I'm fresh off Fiona MacCarthy's excellent biography of the poet, which succeeds at the not simple task of making us see, at least to some extent, Byron's appeal, while never denying the ways in which he could be high-handed, unthinking, and cruel. She also helps us imagine his fame--which, rooted in a combination of class, scandal, a sense of generational change, and propelled by an epic poem published at the right moment, can be hard to grasp. Obviously no poets are parallel figures today--perhaps a particularly flamboyant film star? A Jude Law who also was the author of Infinite Jest? Yet however much we push ourselves to imagine a different era, when we open Childe Harold to its first lines we are instantly reminded of how vast is the gulf between then and now:
Oh, thou, in Hellas deemed of heavenly birth,
Muse, formed or fabled at the minstrel's will!
Since shamed full oft by later lyres on earth,
Mine dares not call thee from thy sacred hill:
Yet there I've wandered by thy vaunted rill;
Yes! sighed o'er Delphi's long-deserted shrine
Where, save that feeble fountain, all is still;
Nor mote my shell awake the weary Nine
To grace so plain a tale—this lowly lay of mine.
That's the poem that was such a sensation as to catapult its creator to stardom overnight. The later work Don Juan, at least, does open more promisingly--it's hard to top Byron's first lines there:
I want a hero, an uncommon want,
When every year and month sends forth a new one,
Till after cloying the gazettes with cant,
The age discovers he is not the true one.
But even it quickly descends into unpromising territory, its second and third stanzas dense with names of figures of contemporary fame. (To be fair, it does get much livelier.)

One reads about Byron today, however, not so much for himself--for the balance between his charm and his self-obsession is ever precarious, even in his truly wonderful letters and journals)--as for his place in his circle and his cultural moment, and for the way that everyone around him weighed in at some point. Mary Shelley's take is above; here's Claire Clairmont, writing a bitterly creative mock obituary:
He dead extended on his bed, covered all but his breast, which many wigged doctors are cutting open to find out (as one may be saying) what was the extraordinary disease of which this great man died--His heart laid bare, they find an immense capital I carved on its surface, and which had begun to pierce the breast--They are all astonishment. One says, "A new disease." Another: "I never had a case of this kind before." A third "what medicines would have been proper" the fourth holding up his finger "A desert island."

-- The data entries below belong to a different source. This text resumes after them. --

Lemma reject_moves w id a request note now : moves_pending id w (or_world w (reject_change_request w id a request note now)).
Proof.
  unfold reject_change_request, raise_if. destruct (negb (_can_approve _)); [by left|].
  destruct (change_request w !! id) as [cr|] eqn:Hl; [|by left]. simpl. destruct (negb _); [by left|].
  case_bool_decide; [by left|]. simpl. destruct (mark_rejected _ _ _ _ _ _) as [w'|] eqn:Hm; [|by left].
  simpl. eapply mark_decided_moves; [done| |apply Hm]; done.
Qed.

Lemma reachable_row_lookup surface w id u cr : reachable_row surface w id u = Ok cr → change_request w !! id = Some cr.
Proof.
  unfold reachable_row, raise_if. destruct (change_request w !! id) as [x|]; [|done].
  destruct (bool_decide (cr_origin _ = _)); simpl; [|done]. destruct surface; simpl; [by intros [= ->]|].
  destruct (negb _ && _); simpl; [done|by intros [= ->]].
Qed.

Lemma cancel_moves surface w id u request note now :
  moves_pending id w (or_world w (cancel_request surface w id u request note now)).
Proof.
  unfold cancel_request, raise_if. destruct (_ && negb (_require_read _)); [by left|]. simpl.
  destruct (reachable_row surface w id u) as [cr|] eqn:Hr; [|by left]. apply reachable_row_lookup in Hr. simpl.
  destruct (negb (enforce_operation_token_scope _ _)); [by left|]. simpl. destruct (_ && _); [by left|]. simpl.
  destruct (mark_cancelled _ _ _ _ _ _) as [w'|] eqn:Hm; [|by left]. simpl. eapply mark_decided_moves; [done| |apply Hm]; done.
Qed.

Lemma expire_row_moves w id now : moves_pending id w (fst (expire_row w id now)).
Proof.
  unfold expire_row. destruct (change_request w !! id) as [cr|] eqn:Hl; [|by left].
  case_bool_decide as Hp; [|by left]. simpl. destruct (_ <? _); [by left|].
  unfold mark_expired. rewrite require_state_Ok by done. simpl. right. split; [by apply moves_expired|by exists cr].
Qed.

(** The second lock of a failed approval: nothing, or the row is stamped. *)
Lemma stamp_moves w id a note e clock : moves id w (or_world w (_stamp_apply_failed w id a note e clock)).
Proof.
  unfold _stamp_apply_failed. destruct (change_request w !! id) as [cr|] eqn:Hl; [|apply moves_refl].
  case_bool_decide as Hp.
  - unfold mark_approved, _stamp_approved, mark_failed. rewrite require_state_Ok by done. simpl.
    eapply moves_trans; [apply (moves_approved w id cr (preview_text cr) a note (t_decide clock)); done|].
    rewrite with_preview_same. by apply moves_failed; [apply approved_row|].
  - case_bool_decide as Ha; [|apply moves_refl]. case_bool_decide; [|apply moves_refl]. case_bool_decide; [|apply moves_refl].
    simpl. unfold mark_failed. rewrite require_state_Ok by done. by apply moves_failed.
Qed.

Lemma finish_executed_evolves w id a u r now : evolves w (finish_executed w id a u r now).
Proof.
  unfold finish_executed. destruct (change_request w !! id) as [cr|] eqn:Hl; [|done].
  apply (evolves_mark w id cr); [done|]. split_and!; [done|by left|]. intros _. right. by left.
Qed.

Lemma finish_executed_effects w id a u r now : effects (finish_executed w id a u r now) = effects w.
Proof. unfold finish_executed. by destruct (_ !! _). Qed.

Lemma delete_user_evolves w uid : evolves w (delete_user w uid).
Proof.
  constructor; simpl.
  - intros id cr Hl. exists (forget_user uid cr). rewrite lookup_fmap, Hl. split; [done|].
    split_and!; [done| |done]. simpl. case_bool_decide; auto.
  - intros id. rewrite lookup_fmap. by destruct (change_request w !! id).
  - exists []. rewrite app_nil_r. split; [done|]. by intros r ?%not_elem_of_nil.
Qed.

Definition submitted (sub : Submission) (text : str) (user : actor) : ChangeRequest :=
  mkCR sub text Pending (Some (a_id user)) None None None None None None None.

Lemma create_world w n user sub text id : ∃ v,
  or_world w (create_change_request w n user sub text id) = w
  ∨ change_request w !! id = None
    ∧ or_world w (create_change_request w n user sub text id) =
      _audit (put w id (submitted sub text user)) (Some user) "requested" id None v.
Proof.
  unfold create_change_request, raise_if. destruct (_ <=? n)%nat; [exists None; by left|]. simpl.
  destruct (change_request w !! id); simpl; [exists None; by left|]. eexists. by right.
Qed.

Lemma first_row_audit w u act id o n i : first_row (_audit w u act id o n) i =
  match first_row w i with
  | Some r => Some r
  | None => if bool_decide (id = i) then Some (mkAuditRow (a_id <$> u) (from_option a_display "system" u) act id o n) else None
  end.
Proof.
  unfold first_row, _audit, add_audit. simpl. induction (audit_log w) as [|x l IH]; simpl; [by case_bool_decide|].
  destruct (bool_decide (au_request x = i)); [done|apply IH].
Qed.

Lemma inv_create get_operation w id user sub text v : inv get_operation w → change_request w !! id = None →
  inv get_operation (_audit (put w id (submitted sub text user)) (Some user) "requested" id None v).
Proof.
  intros [L F E O] Hn.
  assert (Hnone : first_row w id = None).
  { unfold first_row. destruct (List.find _ _) as [r|] eqn:Hf; [|done]. apply find_some in Hf as [Hin Hr%bool_decide_eq_true].
    apply list_elem_of_In, L in Hin as [cr Hc]. congruence. }
  set (w' := _audit _ _ _ _ _ _).
  assert (Hfirst : ∀ i r, first_row w i = Some r → first_row w' i = Some r).
  { intros i r Hr. unfold w'. rewrite first_row_audit. change (first_row (put w _ _) i) with (first_row w i). by rewrite Hr. }
  assert (Hrow : ∀ i cr, change_request w !! i = Some cr → change_request w' !! i = Some cr).
  { intros i cr Hi. simpl. rewrite lookup_insert_ne; [done|]. congruence. }
  constructor.
  - intros r [Hr%L|Hr%list_elem_of_singleton]%elem_of_app; [destruct Hr as [cr Hcr]; eauto|].
    rewrite Hr. simpl. rewrite lookup_insert_eq. eauto.
  - intros i cr. simpl. destruct (decide (i = id)) as [->|Hne].
    + rewrite lookup_insert_eq. intros [= <-]. eexists (mkAuditRow (Some (a_id user)) (a_display user) "requested" id None v).
      split_and!; [|done|by intros u [= ->]].
      unfold w'. rewrite first_row_audit. change (first_row (put w _ _) id) with (first_row w id).
      rewrite Hnone, bool_decide_true; done.
    + rewrite lookup_insert_ne by done. intros Hl. destruct (F i cr Hl) as (r & Hr & Hra). eauto.
  - intros e [(cr & Hl & Hd) (r & Hr & Hra) Ho (x & Hx & Hxa)]%E. constructor; [eauto|eauto|done|].
    exists x. split; [|done]. apply elem_of_app. by left.
  - done.
Qed.

Lemma inv_applied get_operation w id a request clock cr u text note : inv get_operation w →
  cleared get_operation w id a request clock cr u →
  inv get_operation (applied_world w id cr text a note u (t_decide clock)).
Proof.
  intros Hinv [Hl _ Hp _ Hu Ho Hel].
  assert (Hm : moves id w (applied_world w id cr text a note u (t_decide clock))) by by apply moves_applied.
  apply (inv_effect get_operation w _ (mkEffect id a u) cr); [done|by apply (moves_evolves id)|done..|]. constructor; simpl.
  - exists (decide_as (with_preview cr text) Approved a note (t_decide clock)). rewrite lookup_insert_eq.
    split_and!; [done|by left|]. by apply check_approver_eligible.
  - destruct (inv_first _ _ Hinv id cr Hl) as (r & Hr & Ha & Hq). exists r. split_and!; [|done|by apply Hq].
    by apply (first_row_evolves w), Hr; apply (moves_evolves id).
  - done.
  - eexists. split; [apply elem_of_app; right; by apply list_elem_of_singleton|done].
Qed.

Lemma inv_begin get_operation w id a request note ans clock : inv get_operation w →
  inv get_operation (outcome_world (approve_begin get_operation w id a request note ans clock)).
Proof.
  intros Hinv.
  destruct (approve_begin_case get_operation w id a request note ans clock) as
    [e|cr Hl Hp|cr u text r Hc|cr u e Hc|cr u text e Hc|cr u text Hc|cr u text r Hc|cr u text r Hc]; simpl; try done.
  - apply (inv_evolves get_operation w); [done| |done]. by apply (moves_evolves id), moves_expired.
  - destruct Hc as [Hl _ Hp _ _ _ _]. apply (inv_evolves get_operation w); [done| |done]. apply (moves_evolves id).
    eapply moves_trans; [by apply moves_approved|]. by apply moves_executed; [apply approved_row|].
  - destruct (apply_commits ans); [by eapply inv_applied|done].
  - by eapply inv_applied.
  - by eapply inv_applied.
  - eapply (inv_evolves get_operation); [by eapply inv_applied| |done].
    by apply (moves_evolves id), moves_executed; [apply approved_row|].
Qed.

Lemma mark_decided_effects s action w id cr u note now :
  effects (match mark_decided s action w id cr u note now with Ok w' => w' | Err _ => w end) = effects w.
Proof. unfold mark_decided, _require_state. by case_bool_decide. Qed.

Lemma stamp_effects w id a note e clock : effects (or_world w (_stamp_apply_failed w id a note e clock)) = effects w.
Proof.
  unfold _stamp_apply_failed, mark_approved, _stamp_approved, mark_failed, _require_state.
  destruct (change_request w !! id) as [cr|]; [|done]. repeat (case_bool_decide; simpl; try done).
Qed.

Lemma reject_effects w id a request note now : effects (or_world w (reject_change_request w id a request note now)) = effects w.
Proof.
  unfold reject_change_request, raise_if. destruct (negb (_can_approve _)); [done|].
  destruct (change_request w !! id) as [cr|]; [|done]. simpl. destruct (negb _); [done|]. case_bool_decide; [done|]. simpl.
  pose proof (mark_decided_effects Rejected "rejected" w id cr a note now) as Hd. fold mark_rejected in Hd.
  by destruct (mark_rejected _ _ _ _ _ _).
Qed.

Lemma cancel_effects surface w id u request note now :
  effects (or_world w (cancel_request surface w id u request note now)) = effects w.
Proof.
  unfold cancel_request, raise_if. destruct (_ && negb (_require_read _)); [done|]. simpl.
  destruct (reachable_row surface w id u) as [cr|]; [|done]. simpl.
  destruct (negb (enforce_operation_token_scope _ _)); [done|]. simpl. destruct (_ && _); [done|]. simpl.
  pose proof (mark_decided_effects Cancelled "cancelled" w id cr u note now) as Hd. fold mark_cancelled in Hd.
  by destruct (mark_cancelled _ _ _ _ _ _).
Qed.

Lemma expire_row_effects w id now : effects (fst (expire_row w id now)) = effects w.
Proof.
  unfold expire_row, mark_expired, _require_state. destruct (change_request w !! id) as [cr|]; [|done].
  case_bool_decide; [|done]. simpl. by destruct (_ <? _).
Qed.

Lemma inv_moves get_operation id w w' : inv get_operation w → moves id w w' → effects w' = effects w → inv get_operation w'.
Proof. intros Hinv Hm He. apply (inv_evolves get_operation w); [done|by apply (moves_evolves id)|done]. Qed.

Lemma step_inv get_operation c ev : inv get_operation (world c) → inv get_operation (world (step get_operation c ev)).
Proof.
  intros Hinv. destruct ev as [n user sub text id|id a request note ans clock|i clock|i|id a request note now
    |surface id u request note now|id now|uid]; simpl; try done.
  - destruct (create_world (world c) n user sub text id) as [v [->|[Hn ->]]]; [done|by apply inv_create].
  - pose proof (inv_begin get_operation (world c) id a request note ans clock Hinv) as H. by destruct (approve_begin _ _ _ _ _ _ _ _).
  - destruct (sessions c !! i) as [[id a note e|id a u r]|]; simpl; [| |done].
    + apply (inv_moves get_operation id (world c)); [done|apply stamp_moves|apply stamp_effects].
    + apply (inv_evolves get_operation (world c)); [done|apply finish_executed_evolves|apply finish_executed_effects].
  - apply (inv_moves get_operation id (world c)); [done|apply moves_pending_moves, reject_moves|apply reject_effects].
  - apply (inv_moves get_operation id (world c)); [done|apply moves_pending_moves, cancel_moves|apply cancel_effects].
  - apply (inv_moves get_operation id (world c)); [done|apply moves_pending_moves, expire_row_moves|apply expire_row_effects].
  - apply (inv_evolves get_operation (world c)); [done|apply delete_user_evolves|done].
Qed.

Lemma init_inv get_operation : inv get_operation (world init).
Proof. constructor; simpl; [by intros r ?%not_elem_of_nil|done|by intros e ?%not_elem_of_nil|apply NoDup_nil_2]. Qed.

Lemma run_inv get_operation evs : inv get_operation (world (run get_operation evs)).
Proof.
  unfold run. generalize (init_inv get_operation). generalize init. induction evs as [|ev evs IH]; simpl; intros c Hc; [done|].
  by apply IH, step_inv.
Qed.

(** C1 -- however the sessions are interleaved, crash or are refused, every
    operation that was applied was submitted by one user and approved by another
    who holds the approval capability, the operation's own permission and, for
    an operation that governs the approvals, superadmin; the log says who
    submitted (its first row on the request) and who approved, and no request is
    applied twice. *)
Theorem two_person get_operation evs :
  let w := world (run get_operation evs) in
  (∀ e, e ∈ effects w → effect_ok get_operation w e) ∧ NoDup (map e_request (effects w)).
Proof. destruct (run_inv get_operation evs) as [_ _ He Ho]. done. Qed.

(** Effects are only added, at most one by a step, by an approval of its request. *)
Lemma begin_effects get_operation w id a request note ans clock :
  let w' := outcome_world (approve_begin get_operation w id a request note ans clock) in
  effects w' = effects w ∨ ∃ e, effects w' = effects w ++ [e] ∧ e_request e = id.
Proof.
  destruct (approve_begin_case get_operation w id a request note ans clock) as
    [e|cr Hl Hp|cr u text r Hc|cr u e Hc|cr u text e Hc|cr u text Hc|cr u text r Hc|cr u text r Hc]; simpl; try (by left);
    try (right; by exists (mkEffect id a u)).
  destruct (apply_commits ans); [|by left]. right. by exists (mkEffect id a u).
Qed.

Lemma create_effects w n user sub text id : effects (or_world w (create_change_request w n user sub text id)) = effects w.
Proof. by destruct (create_world w n user sub text id) as [v [->|[_ ->]]]. Qed.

Then there's Byron's own takes on his contemporaries. Keats's poetry was "a Bedlam vision produced by raw pork and onions"; after Wordsworth published Poems, in Two Volumes, he wrote, "I reviewed Wordsworth's trash of the time." And there's his incessant baiting of Southey. This comes rom a letter to James Hogg: "Southey should have been a parish-clerk, and Wordsworth a man-midwife--both in darkness. I doubt if either of them ever got drunk, and I am of the old creed of Homer the wine-bibber." Then there was the very public assault in Don Juan:
Thou shalt believe in Milton, Dryden, Pope;
Thou shalt not set up Wordsworth, Coleridge, Southey;
Because the first is crazed beyond all hope,
The second drunk, the third so quaint and mouthey.
Though I think we have to note that "mouthey" is little but a lazy answer to a thorny problem of rhyme, the charge of quaintness at least seems fair.

Now that I've finished MacCarthy's biography, and seen poor Byron safely dead in Missolonghi, I'm left with two outcomes: first, a desire, which I will probably act on this month, to read Don Juan for the first time in nearly twenty years, and, second, the list below, which I am beginning to think may be my greatest contribution to literary culture:
Mary Shelley: Kanga
Percy: Rabbit
Wordsworth: Owl
Keats: Piglet
Byron: Tigger
Charles Lamb: Pooh
My Twitter friend Hannah Hedgehog and my actual friend Caleb Crain both astutely noted that William Hazlitt can serve as Eeyore, at which point our Romantic Hundred Acre Wood is fully populated. As Anthony Powell wrote of some of the more scabrously satirical verses of Don Juan, "It surely must be admitted that this is the right sort of stuff."